H0 ( Null Hypothesis ) : Hex based swaps have no effect on realized ETAs

H0(零假设) :基于十六进制的交换对已实现的ETA无效

H1 ( Alternate Hypothesis ) : Hex based swaps DO have an effect on realized ETAs

H1(备用假设) :基于十六进制的互换确实会影响已实现的ETA

Rejecting the null hypothesis at a significance level of above 95% is the gold standard that we were striving for, and we are happy to report that we achieved statistically significant results at a level of around 98%, with p-values in the 0.01 range when using a few statistical tests of significance.

我们一直追求的金标准是拒绝高于95%的显着性水平的零假设,并且我们很高兴地报告我们在98%左右的水平上取得了统计学上显着的结果,p值在0.01范围内在使用一些有意义的统计检验时。

When viewed visually, what we got was something similar to this :

从视觉上看,我们得到的类似于以下内容:

Image for post
Test vs Control group change visualized -> Blue vertical line represents the mean of the test-group, and the Purple vertical line represents the mean of the control-group
测试组与对照组的变化可视化->蓝色竖线表示测试组的平均值,紫色竖线表示对照组的平均值

What this image is telling us, is that when viewed on a relative scale and after adjusting for pre-experiment ETA delta, we have shifted the center of the test group ETA distribution towards the lower side when compared to the control ETA group, thus showing that our changes have made an impact in lowering ETAs as we expected.

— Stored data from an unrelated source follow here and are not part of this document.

(** * vscode-zig: the language-server glue of [src/zls.ts]

    A shallow embedding of the configuration bridge
    ([configurationMiddleware]), the version resolver ([fetchVersion]),
    the binary locator and verifier ([getZLSPath]) and the session
    lifecycle ([restartClient], [startClient], [stopClient]).

    The editor host, the settings store, the HTTP client, the semver
    package and the helpers of [zigUtil.ts] are not part of that file: they
    enter as fields of environment records (oracles), one field per call
    the source makes.  What the source shows to the user or asks the host
    to do is recorded as a list of [Event]s. *)

From Stdlib Require Import ZArith Lia Ascii.
From stdpp Require Import base option list strings gmap.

这张图片告诉我们的是,以相对比例查看并调整了实验前的ETA增量后,与对照组ETA组相比,我们已将测试组ETA分布的中心向下方移动,我们的更改对降低ETA产生了预期的影响。

结论 (Conclusion)

The high-level goal as mentioned at the start was to improve a key aspect of dispatch: ETA. We wanted to add a good amount of value by doing something that was not cost-intensive, rather by doing something that leveraged the technology and information we already had. This is the hallmark of any data-science team, to use common sense and best practices to uncover hidden insights using as simple an approach as possible.

一开始提到的高级目标是改进调度的一个关键方面:ETA。 我们想通过做一些不耗费成本的事情,而是通过利用我们已经拥有的技术和信息,来增加很多价值。 这是任何数据科学团队的标志,可以使用常识和最佳实践以尽可能简单的方法来发现隐藏的见解。

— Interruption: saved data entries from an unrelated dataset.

(** The three reports of a company read only that company's transactions. *)
Lemma reports_read_company_slice `{Library} (db1 db2 : Database) (c : Z) :
  filter (fun t => Transaction.company_id t = c) (transactions db1) =
  filter (fun t => Transaction.company_id t = c) (transactions db2) ->
  (forall today head, get_ledger_data db1 today c head = get_ledger_data db2 today c head) /\
  (forall category, get_special_report_data db1 c category =
                    get_special_report_data db2 c category) /\
  (forall period, get_trial_balance_data db1 c period =
                  get_trial_balance_data db2 c period).
Proof.
  intros Hslice. split; [|split].
  - intros today head. unfold get_ledger_data, ledger_query.
    set (h := Str.upper (Str.strip head)).
    rewrite !(filter_company_slice (ledger_match c h)
                (fun t => Sql.upper (Transaction.head_of_account t) = h) c)
      by done.
    by rewrite Hslice.
  - intros category. unfold get_special_report_data.
    assert (forall h, special_report_row db1 c h = special_report_row db2 c h) as Hrow.
    { intros h. unfold special_report_row.
      rewrite !(filter_company_slice (of_account c h)
                  (fun t => Transaction.head_of_account t = h) c) by done.
      by rewrite Hslice. }
    rewrite !(filter_company_slice (in_category c category)
                (fun t => Transaction.category t = Some category /\
                          Transaction.head_of_account t <> "") c) by done.
    rewrite Hslice. apply list_omap_ext.
    apply Forall2_same_length_lookup. split; [done|].
    intros i x y Hx Hy. assert (x = y) as -> by congruence. apply Hrow.
  - intros period. unfold get_trial_balance_data, tb_results.
    destruct (resolve_period period) as [p|]; [|done]. cbn [mbind res_bind].
    destruct (bind_period p); [|done]. cbn [mbind res_bind].
    rewrite !(filter_company_slice (tb_match c p)
                (fun t => Transaction.head_of_account t <> "" /\ in_period p t) c)
      by done.
    by rewrite Hslice.
Qed.

Section UploadEffects.

Context `{Library}.

(** A failed upload leaves every transaction where it was. *)
Lemma failed_upload_transactions (failing : option storage_step) (now : Z)
    (company_name : string) (file : upload) (db db' : Database) (msg : string) :
  upload_company failing now company_name file db = (db', Failed msg) ->
  transactions db' = transactions db.
Proof.
  destruct (upload_company_unfold failing now company_name file db)
    as (s & company & Hp & Hs & ->).
  destruct (upload_try failing file company s) as [[s' n]|m]; [discriminate|].
  intros [= <- _]. destruct (company_by_name db company_name) as [c|].
  - by destruct Hs as (-> & _).
  - by destruct Hs as (_ & -> & _).
Qed.

(** X6. An upload for one company leaves the reports of every other company
    as they were: whatever the outcome, the ledger, the category report and
    the trial balance of any company other than the one the upload reports
    are the same before and after. *)
Theorem upload_leaves_other_companies_reports (failing : option storage_step)
    (now : Z) (company_name : string) (file : upload) (db db' : Database)
    (outcome : flash) (c : Z) :
  upload_company failing now company_name file db = (db', outcome) ->
  (forall n name, outcome <> Processed n name c) ->
  (forall today head, get_ledger_data db' today c head = get_ledger_data db today c head) /\
  (forall category, get_special_report_data db' c category =
                    get_special_report_data db c category) /\
  (forall period, get_trial_balance_data db' c period =
                  get_trial_balance_data db c period).
Proof.
  intros Hup Hother. apply reports_read_company_slice.
  destruct outcome as [n name cid|msg].
  - assert (cid <> c) as Hne by (intros ->; by apply (Hother n name)).
    destruct (upload_company_unfold failing now company_name file db)
      as (s & company & Hp & Hs & Eup).
    rewrite Eup in Hup.
    destruct (upload_try failing file company s) as [[s' n']|] eqn:Etry;
      [|discriminate].
    injection Hup as <- _ _ <-.
    destruct (upload_try_ok _ _ _ _ _ _ Hp Etry) as (ts & files' & Hst & _ & ->).
    pose proof (staged_company_id _ _ _ Hst) as Hcid.
    cbn [transactions]. rewrite filter_app.
    rewrite (filter_none (fun t => Transaction.company_id t = c)
               (assign_ids _ ts)), app_nil_r.
    + destruct (company_by_name db company_name) as [c0|].
      * destruct Hs as (_ & Hid & ->). cbn [touch delete_transactions transactions].
        rewrite list_filter_filter. apply list_filter_iff. intros t.
        rewrite <- Hid. split; [tauto|]. intros E. split; [done|]. congruence.
      * by destruct Hs as (_ & _ & ->).
    + eapply Forall_impl; [apply assign_ids_company, Hcid|]. cbn. intros t ->. done.
  - by rewrite (failed_upload_transactions _ _ _ _ _ _ _ Hup).
Qed.

End UploadEffects.

(** ** The keys of the schema under upload *)

Lemma assign_ids_ids (start : Z) (ts : list Transaction.t) :
  Transaction.id <$> assign_ids start ts = seqZ start (Z.of_nat (length ts)).
Proof.
  revert start. induction ts as [|t ts IH]; intros start; [done|].
  cbn [assign_ids fmap list_fmap length]. rewrite IH.
  rewrite Nat2Z.inj_succ, (seqZ_cons start) by lia. cbn [Transaction.id set_id].
  f_equal. f_equal; lia.
Qed.

Lemma NoDup_assigned (ids : list Z) (ts : list Transaction.t) :
  NoDup ids ->
  NoDup (ids ++ (Transaction.id <$> assign_ids (next_id ids) ts)).
Proof.
  intros Hnd. rewrite assign_ids_ids. apply NoDup_app. split; [done|].
  split; [|apply NoDup_seqZ].
  intros x Hx Hs. apply next_id_fresh in Hx. apply elem_of_seqZ in Hs. lia.
Qed.

Section UploadKeys.

Context `{Library}.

If you enjoyed this blog post, check out what we’ve posted so far over here, and keep an eye out on the same space for some really cool upcoming blogs in the near future. If you have any questions about the problems we face as Data Scientists at Rapido, about transitioning to a start-up after a few years in a different field, or about anything else, please reach out to me on LinkedIn or on siddharth.p@rapido.bike, I look forward to answering any questions!

如果您喜欢这篇博客文章,请查看我们到目前为止在这里发布的内容,并在不久的将来留意相同的空间来关注一些即将发布的非常酷的博客。 如果您对我们在Rapido担任数据科学家时遇到的问题,在其他领域工作几年后要过渡到初创公司或其他任何问题有任何疑问,请通过LinkedInsiddharth.p @与我联系。 Rapido.bike ,我期待回答任何问题!

翻译自: https://medium.com/rapido-labs/improving-dispatch-with-data-6a307dab7ecc

rcp rapido

本文来自互联网用户投稿,该文观点仅代表作者本人,不代表本站立场。本站仅提供信息存储空间服务,不拥有所有权,不承担相关法律责任。如若转载,请注明出处:http://www.mzph.cn/news/391820.shtml

如若内容造成侵权/违法违规/事实不符,请联系多彩编程网进行投诉反馈email:809451989@qq.com,一经查实,立即删除!

相关文章

LeetCode 695. Max Area of Island javascript解决方案

题意: 寻找最大岛。leetcode.com/problems/ma… 传入: [[0,0,1,0,0,0,0,1,0,0,0,0,0], [0,0,0,0,0,0,0,1,1,1,0,0,0], [0,1,1,0,1,0,0,0,0,0,0,0,0], [0,1,0,0,1,1,0,0,1,0,1,0,0], [0,1,0,0,1,1,0,0,1,1,1,0,0], [0,0,0,0,0,0,0,0,0,0,1,0,0], [0…

Mybatis—代理开发和核心配置文件深入

代理开发方式介绍 采用 Mybatis 的代理开发方式实现 DAO 层的开发,这种方式是我们后面进入企业的主流。 Mapper 接口开发方法只需要程序员编写Mapper 接口(相当于Dao 接口),由Mybatis 框架根据接口定义创建接口的动态代理对象&a…

mysql 位操作支持

mysql 支持位操作。 & 位与 | 位或 例如:update car_ins_fee_entity set change_status(change_status | 1) where id12356转载于:https://www.cnblogs.com/sign-ptk/p/7278225.html

SSRS:之为用户“NT AUTHORITY\NETWORK SERVICE”授予的权限不足,无法执行此操作。 (rsAccessDenied)...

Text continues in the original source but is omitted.